(Exercise material begins)
(* ===== verification/ForkTreeRevert.v ===== *)
(** * Reverting to a block

    What [drain_filter] does with the filter of the [revert] methods that use a fork tree: it keeps
    what is at or above the block, goes on below that, removes what is below the block and keeps the
    other branches.  Exactly the blocks below it are taken out. *)

From S2P Require Import Prelude ForkTree ForkTreeLoops ForkTreeSpec ForkTreeBranch.

Lemma filter_pairs {A} (R : A -> A -> Prop) {B} (g : B -> A) (f : B -> bool) l :
  ForallOrdPairs R (map g l) -> ForallOrdPairs R (map g (List.filter f l)).
Proof.
  induction l as [|x l IH]; simpl; [done|]. inversion 1 as [|? ? Hx Hl]; subst.
  destruct (f x); simpl; [|by apply IH]. constructor; [|by apply IH].
  rewrite Forall_forall in *. intros y (z & -> & [Hz _]%elem_of_filter_true)%list_elem_of_fmap.
  apply Hx. by apply list_elem_of_fmap_2.
Qed.

Section revert.
Context {H : Type} `{!EqDecision H} {V : Type}.
Context (anc : H -> H -> bool) (height : H -> N) `{!Ancestry anc height} (h : H).
Implicit Types (n : Node H V) (l : list (Node H V)) (t : ForkTree H V).

(** Not below [h]. *)
Definition not_after (e : H * N * V) : bool := negb (anc h e.1.1).

Context (rf : H -> N -> V -> FilterAction).
Context (Hrf : forall n, wf_node anc height n -> rf (hash n) (number n) (data n) =
  if at_or_above anc h (hash n) then KeepNode else if anc h (hash n) then Remove else KeepTree).

Lemma after_children n m : wf_node anc height n -> at_or_above anc h (hash n) = false ->
  m ∈ nodes [n] -> anc h (hash m) = anc h (hash n).
Proof.
  intros Hn Ha Hm. rewrite nodes_cons in Hm. simpl in Hm.
  rewrite app_nil_r, elem_of_cons in Hm. destruct Hm as [->|Hm]; [done|].
  pose proof (wf_below _ _ n Hn m Hm) as Hnm. unfold at_or_above in Ha.
  apply orb_false_iff in Ha as [Hne%bool_decide_eq_false Ha].
  destruct (anc h (hash n)) eqn:Hh; [by eapply anc_trans|].
  destruct (anc h (hash m)) eqn:Hhm; [|done].
  destruct (anc_chain _ _ _ Hhm Hnm) as [?|[?|?]]; congruence.
Qed.

Lemma kept_forest_entries l :
  Forall (fun n => wf_node anc height n -> map node_entry (nodes (option_list (kept rf n))) =
                   List.filter not_after (map node_entry (nodes [n]))) l ->
  Forall (wf_node anc height) l ->
  map node_entry (nodes (kept_forest rf l)) = List.filter not_after (map node_entry (nodes l)).
Proof.
  induction 1 as [|n l Hn _ IH]; inversion 1; subst; [done|]. unfold kept_forest. simpl.
  rewrite nodes_app, map_app, Hn by done. change (n :: l) with ([n] ++ l).
  rewrite nodes_app, map_app, List.filter_app. f_equal. by apply IH.
Qed.

Lemma kept_entries n : wf_node anc height n ->
  map node_entry (nodes (option_list (kept rf n))) =
  List.filter not_after (map node_entry (nodes [n])).
Proof.
  induction n as [x num d l IH] using Node_tree_ind. intros Hn. rewrite kept_unfold, Hrf by done.
  destruct (at_or_above anc h (hash _)) eqn:Ha; [|destruct (anc h (hash _)) eqn:Hb].
  - change (option_list (Some ?k)) with [k]. rewrite !nodes_cons. change (nodes []) with (@nil (Node H V)). rewrite !app_nil_r.
    cbn [map]. change (node_entry (set_children _ _)) with (x, num, d). change (node_entry (mkNode x num d l)) with (x, num, d).
    cbn [List.filter]. assert (not_after (x, num, d) = true) as ->.
    { unfold not_after. simpl in *. unfold at_or_above in Ha.
      apply orb_true_iff in Ha as [->%bool_decide_eq_true|Ha]; [by rewrite (anc_irrefl _ height)|].
      by rewrite (anc_asym _ height _ _ Ha). }
    f_equal. apply kept_forest_entries; [done|]. by destruct (wf_children _ _ _ Hn).
  - symmetry. apply filter_none. intros e (m & -> & Hm)%list_elem_of_fmap.
    unfold not_after. simpl. by rewrite (after_children _ m Hn Ha Hm), Hb.
  - symmetry. apply filter_all. intros e (m & -> & Hm)%list_elem_of_fmap.
    unfold not_after. simpl. by rewrite (after_children _ m Hn Ha Hm), Hb.
Qed.

(** The nodes kept at one level are some of those that were there. *)
Lemma kept_hash n n' : kept rf n = Some n' -> hash n' = hash n.
Proof. rewrite kept_unfold. by destruct (rf _ _ _); intros [= <-]. Qed.

Lemma kept_forest_hashes l :
  map hash (kept_forest rf l) = map hash (List.filter (fun n => bool_decide (is_Some (kept rf n))) l).
Proof.
  induction l as [|n l IH]; [done|]. unfold kept_forest in *. simpl.
  destruct (kept rf n) as [n'|] eqn:Hk.
  - rewrite bool_decide_true by (by eexists). simpl. by rewrite IH, (kept_hash _ _ Hk).
  - rewrite bool_decide_false by (by intros [? ?]). done.
Qed.

Lemma wf_kept n n' : wf_node anc height n -> kept rf n = Some n' -> wf_node anc height n'.
Proof.
  revert n'. induction n as [x num d l IH] using Node_tree_ind. intros n' Hn. rewrite kept_unfold.
  destruct (rf _ _ _); [done| |by intros [= <-]]. intros [= <-].
  pose proof (wf_children _ _ _ Hn) as [Hu Hw]. simpl in Hu, Hw.
  assert (forall m', m' ∈ kept_forest rf l -> exists m, m ∈ l /\ kept rf m = Some m') as Hin.
  { intros c' Hc'. unfold kept_forest in Hc'. rewrite list_elem_of_In, in_flat_map in Hc'.
    destruct Hc' as (c & Hc%list_elem_of_In & Hk). exists c. split; [done|].
    destruct (kept rf c); simpl in Hk; [by destruct Hk as [->|[]]|done]. }
  rewrite Forall_forall in IH, Hw. apply wf_set_children; [done|split|].
  - cbn [children]. rewrite kept_forest_hashes. by apply filter_pairs.
  - apply Forall_forall. intros c' (c & Hc & Hk)%Hin. by apply (IH c Hc); [apply Hw|].
  - apply Forall_forall. intros c' (c & Hc & Hk)%Hin. rewrite (kept_hash _ _ Hk). by apply (wf_child _ _ _ c Hn).
Qed.

Lemma wf_kept_forest l : wf_forest anc height l -> wf_forest anc height (kept_forest rf l).
Proof.
  intros [Hu Hw]. split.
  - rewrite kept_forest_hashes. by apply filter_pairs.
  - apply Forall_forall. intros m Hm. unfold kept_forest in Hm. rewrite list_elem_of_In, in_flat_map in Hm.
    destruct Hm as (n & Hn%list_elem_of_In & Hk). rewrite Forall_forall in Hw.
    destruct (kept rf n) eqn:Heq; simpl in Hk; [|done]. destruct Hk as [->|[]]. by eapply wf_kept; [apply Hw|].
Qed.

Lemma drain_revert_ok {E} t : wf anc height t -> (N.of_nat (length (iter t)) < usize_MAX)%N ->
  exists t' removed, drain_filter (E := E) rf t = (t', Ok removed) /\ wf anc height t' /\
    best_finalized_number t' = best_finalized_number t /\
    map node_entry (nodes (roots t')) ≡ₚ List.filter not_after (map node_entry (nodes (roots t))) /\
    removed_iter removed ≡ₚ List.filter (fun e => negb (not_after e)) (map node_entry (nodes (roots t))).
Proof.
  intros Hwf Hsize. unfold iter in Hsize. rewrite length_map, node_iter_nodes, nodes_length in Hsize.
  destruct (drain_filter_eq rf (E := E) t Hsize) as (removed & Hrem & Hdrain).
  assert (map node_entry (nodes (kept_forest rf (roots t))) = List.filter not_after (map node_entry (nodes (roots t)))) as Hkept.
  { apply kept_forest_entries; [|apply Hwf]. apply Forall_forall. intros n _. apply kept_entries. }
  eexists _, removed. split; [done|]. split_and!.
  - unfold wf. simpl. pose proof (wf_kept_forest _ Hwf). destruct (_ =? 0); [done|by apply wf_balance_forest].
  - done.
  - rewrite <-Hkept. simpl. destruct (_ =? 0); [done|by rewrite balance_forest_entries].
  - rewrite removed_iter_nodes, <-(nodes_perm _ _ (Permutation_rev _)), (nodes_perm _ _ Hrem).
    pose proof (kept_dropped_entries rf (roots t)) as Hall. rewrite Hkept in Hall.
    apply (Permutation_app_inv_l (List.filter not_after (map node_entry (nodes (roots t))))). rewrite Hall.
    clear. induction (map node_entry (nodes (roots t))) as [|e l IH]; [done|]. simpl. destruct (not_after e); simpl; [by rewrite <-IH|].
    by rewrite <-Permutation_middle, <-IH.
Qed.
End revert.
(Exercise material ends)
> [Task]: What you write must be the entries restated word for word, from the opening line through the one holding "what is at or", with nothing else.

> [Exercise result]:
(* ===== verification/ForkTreeRevert.v ===== *)
(** * Reverting to a block

    What [drain_filter] does with the filter of the [revert] methods that use a fork tree: it keeps
    what is at or above the block, goes on below that, removes what is below the block and keeps the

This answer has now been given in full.